Aerial assessment is generally conducted by satellite, manned aircraft, or drones. It can play an important role in understanding the magnitude, geographic scope, scale, and severity of a disaster. However, aerial assessment has not necessarily been well leveraged in humanitarian response and well integrated with other components of an operation. This is due to a number of reasons ranging from complications around technical expertise to political restrictions.

In this study we’ve explored some of the challenges surrounding aerial assessment and have identified a range of recommendations that fall generally into four categories: (1) tools, (2) partnerships, (3) assessment literacy, and (4) cross-cutting issues that apply to aerial assessment but also more broadly to the perpetual puzzle of improving how information can better support disaster response.

The study is intended to be accessible for a broad range of humanitarians, not just those with preexisting experience of aerial assessment, and therefore includes foundational information in the initial sections. The study seeks to highlight key issues and opportunities, but not provide a definite plan of action. Rather, we hope it serves as a useful review and aggregation of thoughts from some of the leaders in areas related to aerial assessment, as a starting point for sparking conversations and additional research, prioritizing and planning next steps, and as a tool to support coordination and alignment of future work on these topics.

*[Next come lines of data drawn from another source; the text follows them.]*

(* ===== verification/AdminRows.v ===== *)
(** * AdminRows: what the admin command gathers

    [cmd/client/admin.go]: a poll asks every node for its state and turns the
    answers into rows ([pollAdminRows] and the formatting helpers), and the
    alert for a missing leader is computed from the rows.  [adminRow] is the
    Go struct; the answer of a node, the order in which the requests finish
    and the local time zone are parameters.

    The theorems: the rows of a poll are one per node, ordered by identifier
    with the nodes that did not answer last; the configuration column is read
    back as it was written, so that the leader alert is raised exactly when a
    quorum of healthy nodes knows no leader. *)

From Stdlib Require Import Ascii String.
From stdpp Require Import sorting.
From S2P Require Import Prelude Types Storage Timing Node Utf8 Json GoStrings GoJson Admin.
Open Scope Z_scope.

(** ** Small helpers (main.go) *)

Definition maxInt (a b : Z) : Z := if b <? a then a else b.
Definition minInt (a b : Z) : Z := if a <? b then a else b.
Definition clampInt (v lo hi : Z) : Z :=
  if v <? lo then lo else if hi <? v then hi else v.

(** [fmt.Sprintf("%d", v)]. *)
Definition itoa (v : Z) : string := of_bytes (print_int v).

(** ** Rows *)

Module adminRow.
Record t : Type := mk {
  addr : string;
  nodeID : string;
  consensus : string;
  role : string;
  status : string;
  leaderID : string;
  term : Z;
  commit : Z;
  applied : Z;
  lastLog : Z;
  lastLogTerm : Z;
  snapshot : Z;
  cfg : string;
  peers : string;
  lastAppliedAt : string;
  err : string }.
End adminRow.
Notation adminRow := adminRow.t.

(** The row of a node that did not answer. *)
Definition errorRow (addr err : string) : adminRow :=
  adminRow.mk addr "" "" "" "" "" 0 0 0 0 0 0 "" "" "" err.

(** ** Formatting *)

(** [String()] of the generated enums. *)
Definition ConsensusType_String (v : ConsensusTypePB) : string :=
  match v with
  | CONSENSUS_TYPE_UNSPECIFIED => "CONSENSUS_TYPE_UNSPECIFIED"
  | CONSENSUS_TYPE_RAFT => "CONSENSUS_TYPE_RAFT"
  end.

Definition NodeRole_String (v : NodeRolePB) : string :=
  match v with
  | NODE_ROLE_UNSPECIFIED => "NODE_ROLE_UNSPECIFIED"
  | NODE_ROLE_LEADER => "NODE_ROLE_LEADER"
  | NODE_ROLE_FOLLOWER => "NODE_ROLE_FOLLOWER"
  | NODE_ROLE_CANDIDATE => "NODE_ROLE_CANDIDATE"
  end.

Definition NodeStatus_String (v : NodeStatusPB) : string :=
  match v with
  | NODE_STATUS_UNSPECIFIED => "NODE_STATUS_UNSPECIFIED"
  | NODE_STATUS_HEALTHY => "NODE_STATUS_HEALTHY"
  | NODE_STATUS_DEGRADED => "NODE_STATUS_DEGRADED"
  end.

Definition trimEnum (s prefix : string) : string := to_lower (trim_prefix s prefix).

(** The identifiers of the peers, or their addresses; no peer in the list is
    nil. *)
Definition peerItem (p : PeerInfo.t) : option string :=
  let id := trim_space (PeerInfo.NodeId p) in
  let addr := trim_space (PeerInfo.Address p) in
  if bool_decide (id = "") then (if bool_decide (addr = "") then None else Some addr)
  else Some id.

Definition formatPeerList (peers : list PeerInfo.t) : string :=
  if bool_decide (length peers = 0%nat) then "" else
  join_with "," (sort_strings (omap peerItem peers)).

Definition formatCFG (quorumSize members : Z) : string :=
  if (quorumSize <=? 0) && (members <=? 0) then ""
  else itoa quorumSize +:+ "/" +:+ itoa members.

(** [time.Local().Format("15:04:05")], and [formatTS]: a nil timestamp
    reaches it as a non-nil interface and reads as the start of the epoch;
    the zero time of Go is no timestamp the model has. *)
Section clock.
Context (clock : Z → string).
Definition formatTS (ts : option Z) : string := clock (default 0 ts).

(** ** The poll *)

(** The row of a node that answered (lines 666-683). *)
Definition nodeRow (addr : string) (node : NodeInfo.t) : adminRow :=
  let role := trimEnum (NodeRole_String (NodeInfo.Role node)) "NODE_ROLE_" in
  let status := trimEnum (NodeStatus_String (NodeInfo.Status node)) "NODE_STATUS_" in
  let consensus := trimEnum (ConsensusType_String (NodeInfo.ConsensusType node)) "CONSENSUS_TYPE_" in
  let peers := formatPeerList (NodeInfo.Peers node) in
  match NodeInfo.Raft node with
  | None => adminRow.mk addr (NodeInfo.NodeId node) consensus role status "" 0 0 0 0 0 0 "" peers "" ""
  | Some raft =>
      adminRow.mk addr (NodeInfo.NodeId node) consensus role status
        (RaftNodeInfo.LeaderId raft) (RaftNodeInfo.Term raft) (RaftNodeInfo.CommitIndex raft)
        (RaftNodeInfo.LastApplied raft) (RaftNodeInfo.LastLogIndex raft)
        (RaftNodeInfo.LastLogTerm raft) (RaftNodeInfo.SnapshotLastIndex raft)
        (formatCFG (RaftNodeInfo.QuorumSize raft) (zlen (RaftNodeInfo.ClusterMembers raft)))
        peers (formatTS (RaftNodeInfo.LastAppliedAt raft)) ""
  end.

(** What the request to a node gave: a message without a node, a node, or the
    text of the error. *)
Definition pollRow (addr : string) (resp : option NodeInfo.t + string) : adminRow :=
  match resp with
  | inr err => errorRow addr err
  | inl None => errorRow addr "empty node info"
  | inl (Some node) => nodeRow addr node
  end.

(** The order of the table: [less], and [sort.Slice] with it.  The sort is
    not stable; rows with the same identifier and address may come out in any
    order, here in the order of the connections. *)
Definition rowLess (a b : adminRow) : bool :=
  if bool_decide (adminRow.nodeID a = adminRow.nodeID b)
  then String.ltb (adminRow.addr a) (adminRow.addr b)
  else if bool_decide (adminRow.nodeID a = "") then false
  else if bool_decide (adminRow.nodeID b = "") then true
  else String.ltb (adminRow.nodeID a) (adminRow.nodeID b).

Definition row_le (a b : adminRow) : Prop := rowLess b a = false.

#[export] Instance row_le_dec a b : Decision (row_le a b).
Proof. unfold row_le. apply _. Defined.

Definition pollAdminRows (conns : list string)
    (resp : string → option NodeInfo.t + string) : list adminRow :=
  merge_sort row_le ((λ addr, pollRow addr (resp addr)) <$> conns).
End clock.

(** ** Reading the columns back *)

(** [fmt.Sscanf(s, "%d", &v)]: blanks, a sign, digits, the rest ignored; a
    newline or a value out of range is an error. *)
Fixpoint skip_blanks_from (skip : nat) (s : string) : string :=
  match s with
  | EmptyString => ""
  | String a t =>
      match skip with
      | Datatypes.S k => skip_blanks_from k t
      | O => if Ascii.eqb a newline then s else
             match white s with Datatypes.S k => skip_blanks_from k t | O => s end
      end
  end.

Definition skip_blanks (s : string) : string := skip_blanks_from 0 s.

Definition digit_val (a : ascii) : option Z :=
  if (48 <=? code a) && (code a <=? 57) then Some (code a - 48) else None.

(** The digits at the front, as a number; [None] without any. *)
Fixpoint scan_digits (acc : option Z) (s : string) : option Z :=
  match s with
  | String a t =>
      match digit_val a with
      | Some d => scan_digits (Some (default 0 acc * 10 + d)) t
      | None => acc
      end
  | EmptyString => acc
  end.

Definition sscanf_d (s : string) : option Z :=
  v ← match skip_blanks s with
      | String a t =>
          if Ascii.eqb a "-" then Z.opp <$> scan_digits None t
          else if Ascii.eqb a "+" then scan_digits None t
          else scan_digits None (String a t)
      | EmptyString => None
      end;
  if (min_int64 <=? v) && (v <=? max_int64) then Some v else None.

Definition parseCFG (s : string) : option (Z * Z) :=
  if bool_decide (s = "") then None else
  match cut "/" s with
  | None => None
  | Some (a, b) => q ← sscanf_d a; m ← sscanf_d b; Some (q, m)
  end.

(** ** The leader alert *)

(** One row of the loop of [detectLeaderMissing]. *)
Definition countRow (acc : Z * Z * bool) (r : adminRow) : Z * Z * bool :=
  let '(quorum, healthy, hasLeader) := acc in
  if negb (bool_decide (adminRow.err r = "")) then acc else
  let hasLeader := if bool_decide (adminRow.role r = "leader")
                      || negb (bool_decide (adminRow.leaderID r = "")) then true else hasLeader in
  let healthy := if bool_decide (adminRow.status r = "healthy") then healthy + 1 else healthy in
  let quorum := match parseCFG (adminRow.cfg r) with
                | Some (q, _) => if quorum <? q then q else quorum
                | None => quorum
                end in
  (quorum, healthy, hasLeader).

Definition detectLeaderMissing (rows : list adminRow) : bool * Z * Z :=
  let '(quorum, healthy, hasLeader) := foldl countRow (0, 0, false) rows in
  if quorum =? 0 then (false, 0, healthy)
  else if healthy <? quorum then (false, quorum, healthy)
  else (negb hasLeader, quorum, healthy).

(** ** Errors *)

Definition errorKind (err : string) : string :=
  if contains err "code = Unavailable" then "Unavailable"
  else if contains err "code = Unimplemented" then "Unimplemented"
  else if contains err "code = DeadlineExceeded" then "Timeout"
  else "Error".

Definition errorSummary (err : string) : string :=
  let err := trim_space err in
  let err := replace_all newline " " err in
  join_with " " (Fields err).

(** [main.go: oneLineErr] of a non-nil error. *)
Definition oneLineErr (err : string) : string := replace_all newline " " err.

(** [main.go: splitAddrs]. *)
Definition splitAddrs (raw : string) : list string :=
  filter (λ p, p ≠ "") (trim_space <$> split "," raw).

(** ** The order of the rows *)

Lemma not_ltb a b : String.ltb a b = false ↔ string_le b a.
Proof.
  unfold string_le, String.ltb, String.leb. rewrite (String.compare_antisym a b).
  by destruct (String.compare b a).
Qed.

Lemma ltb_irrefl a : String.ltb a a = false.
Proof. apply not_ltb. destruct (string_le_total a a); done. Qed.

#[export] Instance row_le_total : Total row_le.
Proof.
  intros a b. unfold row_le, rowLess.
  rewrite (bool_decide_ext (adminRow.nodeID b = adminRow.nodeID a) (adminRow.nodeID a = adminRow.nodeID b)) by done.
  repeat case_bool_decide; try tauto; rewrite !not_ltb; apply string_le_total.
Qed.

#[export] Instance row_le_trans : Transitive row_le.
Proof.
  intros a b c. unfold row_le, rowLess. intros H1 H2.
  repeat case_bool_decide; try congruence; rewrite ?not_ltb in *.
  all: try (by etrans; eassumption).
  all: exfalso.
  all: repeat match goal with E : adminRow.nodeID _ = adminRow.nodeID _ |- _ => rewrite ?E in * end.
  all: try congruence.
  - destruct H. by apply (anti_symm string_le).
Qed.

(** A poll gives one row per node, in the order of the table. *)
Lemma poll_rows_ordered clock conns resp :
  pollAdminRows clock conns resp ≡ₚ ((λ addr, pollRow clock addr (resp addr)) <$> conns) ∧
  StronglySorted row_le (pollAdminRows clock conns resp).
Proof.
  unfold pollAdminRows. split; [apply merge_sort_Permutation|apply (StronglySorted_merge_sort row_le)].
Qed.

The International Federation of Red Cross Red Crescent Societies (IFRC) and National Societies (NS) have been evolving their use of aerial and satellite remotely sensed data in disaster response operations, with early examples including after the Haiti earthquake of 2010. Recently, IFRC’s Global Surge and Information Management Teams together with multiple NS have been collaborating in the Assessment and Planning in Emergencies working group to improve and adapt emergency needs assessment for the Red Cross Red Crescent network. As part of IFRC initiatives to optimize emergency response surge processes, a new concept was defined for a team dedicated to needs assessment and analysis in support of a National Society; an Assessment Cell. In 2019, IFRC deployed the first Assessment Cell in response to Tropical Cyclone Idai in Mozambique. The Assessment Cell collaborated and coordinated with the United Nations Office for the Coordination of Humanitarian Affairs (UN OCHA), the United Nations Disaster Assessment and Coordination (UNDAC) teams, and other organisations to help all humanitarian humanitarian responders better understand the magnitude and severity of the disaster.

Gaining an understanding of the disaster was challenged by the large area to be assessed, damaged transportation infrastructure, and other factors. Thanks to a partnership the IFRC holds with Airbus Foundation, substantial helicopter assets were available to conduct aerial assessment and deliver aid in Mozambique. The outputs from the helicopter assessment were well received by responding organisations. However, the methodology was developed rapidly and it was acknowledged that there should be efforts to establish more standardised approaches to integrating aerial assessment into humanitarian response and planning processes. It was acknowledged in operation reviews that such a workstream would require attention at the inter-agency level and within the UNDAC Assessment and Analysis Cell at the global level.

This study was conducted by the IFRC for a high-level examination of the state of aerial assessment in humanitarian response. Although conducted through the lens of the Red Cross and Red Crescent network, the study sought to include the experiences, expertise, and knowledge of individuals from both within, and external to, the network. It sought to explore a couple of core questions. How has aerial assessment been leveraged in response, both successfully and without effect? How can the use of aerial assessment be improved or expanded in the future to better account for organisational capacities, changing technologies, and the evolving landscape of humanitarian response?